### DATASET CONTENT ###

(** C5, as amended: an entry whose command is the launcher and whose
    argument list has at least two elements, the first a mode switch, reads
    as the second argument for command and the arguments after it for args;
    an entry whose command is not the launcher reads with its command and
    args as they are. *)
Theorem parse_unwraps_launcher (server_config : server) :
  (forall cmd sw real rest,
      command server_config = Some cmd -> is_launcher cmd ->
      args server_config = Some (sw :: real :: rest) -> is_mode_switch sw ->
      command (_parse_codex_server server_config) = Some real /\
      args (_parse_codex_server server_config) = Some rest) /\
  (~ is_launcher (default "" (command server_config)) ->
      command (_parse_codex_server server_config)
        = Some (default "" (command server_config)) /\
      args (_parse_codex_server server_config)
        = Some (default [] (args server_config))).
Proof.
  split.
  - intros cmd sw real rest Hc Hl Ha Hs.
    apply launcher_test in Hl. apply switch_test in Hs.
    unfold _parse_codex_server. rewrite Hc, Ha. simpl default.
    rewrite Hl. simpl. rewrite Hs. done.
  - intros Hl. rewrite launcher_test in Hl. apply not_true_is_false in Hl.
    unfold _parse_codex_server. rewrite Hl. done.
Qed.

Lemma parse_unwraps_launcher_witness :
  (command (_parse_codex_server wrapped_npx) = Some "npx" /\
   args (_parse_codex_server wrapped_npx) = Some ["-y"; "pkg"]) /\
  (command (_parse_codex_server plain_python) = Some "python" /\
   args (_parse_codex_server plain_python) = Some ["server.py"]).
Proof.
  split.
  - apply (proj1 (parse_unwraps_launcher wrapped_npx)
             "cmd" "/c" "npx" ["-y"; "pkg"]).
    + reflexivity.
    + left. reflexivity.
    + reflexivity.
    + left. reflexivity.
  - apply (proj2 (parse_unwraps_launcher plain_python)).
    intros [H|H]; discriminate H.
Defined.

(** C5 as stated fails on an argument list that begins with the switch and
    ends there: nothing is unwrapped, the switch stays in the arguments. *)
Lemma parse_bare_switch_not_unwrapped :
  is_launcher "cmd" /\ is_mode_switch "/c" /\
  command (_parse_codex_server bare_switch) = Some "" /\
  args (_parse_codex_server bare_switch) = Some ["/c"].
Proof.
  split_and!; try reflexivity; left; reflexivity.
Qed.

###

DIRECTIONS – In the records above, find the line containing "args (_parse_codex_server server_config) = Some" and restate word for word every line from the first through that one.

REPLY –
(** C5, as amended: an entry whose command is the launcher and whose
    argument list has at least two elements, the first a mode switch, reads
    as the second argument for command and the arguments after it for args;
    an entry whose command is not the launcher reads with its command and
    args as they are. *)
Theorem parse_unwraps_launcher (server_config : server) :
  (forall cmd sw real rest,
      command server_config = Some cmd -> is_launcher cmd ->
      args server_config = Some (sw :: real :: rest) -> is_mode_switch sw ->
      command (_parse_codex_server server_config) = Some real /\
      args (_parse_codex_server server_config) = Some rest) /\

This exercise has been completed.